RTOD is an app to demonstrate the way to achieve object detection and classification in Realtime for android.
We know that ML Kit api can track object(s) in realtime with ease, even in lower end devices. But the default classifier that comes with ML Kit can only classify objects into 5 categories. We can use a custom classifier e.g. MobileNet V3 which is trained on ImageNet (ILSVRC-2012-CLS) dataset and can classify objects into 1001 categories. While 1001 sounds a lot, it is not that much, also the accuracy drops severely, specially in real-world scenarios. Whats the point in realtime object detection if its not accurate. While playing around with android profiler, I found out that there the app was only consuming about 10-20% of CPU usage, while running realtime detection and classification on my Redmi note 9 pro (sd720G), which led to converting this one stage approach into two stage. ML Kit API can classify objects into 5 categories by default(fashion good, home good, plants, place, food). For each object classified in an image frame there is a tracking ID assigned to it, which helps to track object in successive image frames. Once an object is detected by the detector, we draw the bounding box over it, and pass the cropped object to an External classifier which will produce a label.

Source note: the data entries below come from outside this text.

(** * MyWarehouse: the SQLite data layer, the categorizer and the role policy

    A shallow embedding of
    - [warehouse_manager/database.py] (class [Database]): the tables of
      [_migration_1] and [_migration_3], the schema migrator and the
      inventory and user methods;
    - [warehouse_manager/categorizer.py]: [normalize], [extract_family],
      [CATEGORY_PATTERNS], [guess_category] and [get_alias_map];
    - [warehouse_manager/gui/user_management_gui.py]: [ROLE_LEVELS],
      [_role_level], [_can_manage_role], [_allowed_new_roles] and the three
      actions of the users tab;
    - [warehouse_manager/gui/customer_gui.py]: [_assign_serials_dialog].

    Modelling conventions.
    - A table with a primary key is a [gmap] from the key to the remaining
      columns; [assignments], whose rows are selected and counted by other
      columns, is the list of its rows in rowid order.
    - [TEXT] is [string], [INTEGER] is [Z], [REAL] is [Q] (no claim depends
      on binary64 rounding), a nullable column is an [option].
    - The connection runs with [PRAGMA foreign_keys = ON] (database.py,
      line 47), so every statement below carries the checks and the
      [ON DELETE CASCADE] action that the DDL declares for it.
    - [strftime('%s','now')] and [date('now')] are read from a [clock] value
      handed to each method.
    - SQLite's compile-time limits (number of host parameters, statement
      length) are not modelled. *)

From Stdlib Require Import ZArith QArith String Ascii List Lqa.
From stdpp Require Import gmap strings list fin_maps sorting pretty.

Local Open Scope Z_scope.

Module database.

(** ** Rows *)

Record clock := Clock { today : string; epoch : Z }.

Record customer_row := CustomerRow {
  c_name : string;
  c_phone : option string;
  c_email : option string;
  c_pin4 : option string;
  c_last_modified : Z }.

Record material_row := MaterialRow {
  m_name : string;
  m_model : string;
  m_producer : option string;
  m_description : option string;
  m_image_path : option string;
  m_retail_price : option Q;
  m_is_used : Z;
  m_warranty_months : option Z;
  m_category : option string;
  m_auto_category : option string;
  m_auto_confidence : Q;
  m_model_family : option string;
  m_last_modified : Z }.

Record serial_row := SerialRow {
  s_material_id : Z;
  s_production_date : option string;
  s_acquisition_date : option string;
  s_warranty_expiration : option string;
  s_assigned_to : option string;
  s_last_modified : Z;
  s_extra_json : option string;
  s_retail_price : option Q }.

Record assignment_row := AssignmentRow {
  a_id : Z;
  a_customer_id : string;
  a_serial : string;
  a_assigned_date : string;
  a_material_id : Z;
  a_material_name : string;
  a_material_model : string;
  a_warranty_expiration : option string;
  a_last_modified : Z;
  a_deleted : Z;
  a_extra_json : option string }.

(** The hex digest that [_hash_password] returns, kept as the call that
    produced it: [hashlib.pbkdf2_hmac('sha256', password, salt, iterations)]. *)
Inductive digest :=
  | Pbkdf2_hmac_sha256 (password salt : string) (iterations : Z).

Record user_row := UserRow {
  u_password_hash : digest;
  u_salt : string;
  u_role : string }.

(** ** The store

    [objects] is the set of names in [sqlite_master]; [materials_seq] and
    [assignments_seq] are the two [AUTOINCREMENT] counters of
    [sqlite_sequence]. *)

Record tables := Tables {
  objects : gset string;
  schema_version : list Z;
  customers : gmap string customer_row;
  materials : gmap Z material_row;
  materials_seq : Z;
  serial_numbers : gmap string serial_row;
  assignments : list assignment_row;
  assignments_seq : Z;
  category_aliases : list (string * string);
  users : gmap string user_row }.

Definition set_objects (f : gset string → gset string) (t : tables) : tables :=
  Tables (f (objects t)) (schema_version t) (customers t) (materials t)
    (materials_seq t) (serial_numbers t) (assignments t) (assignments_seq t)
    (category_aliases t) (users t).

External classifiers are trained on object specific dataset e.g (Food, plant, fashion, home good, places), and will be invoked only if the ML Kit api classifies an object. By using an External classifier, we can narrow down the classification and the accuracy improves hugely.
On the design front we followed Material design principles to incorporate best practices.
- Product search.
- Read text from camera(TTS).
- Live text recognition and translation.
- Delay between detection and Classification (Bounding box and Label).
- Apk size increases, since we are bundling multiple tflite models.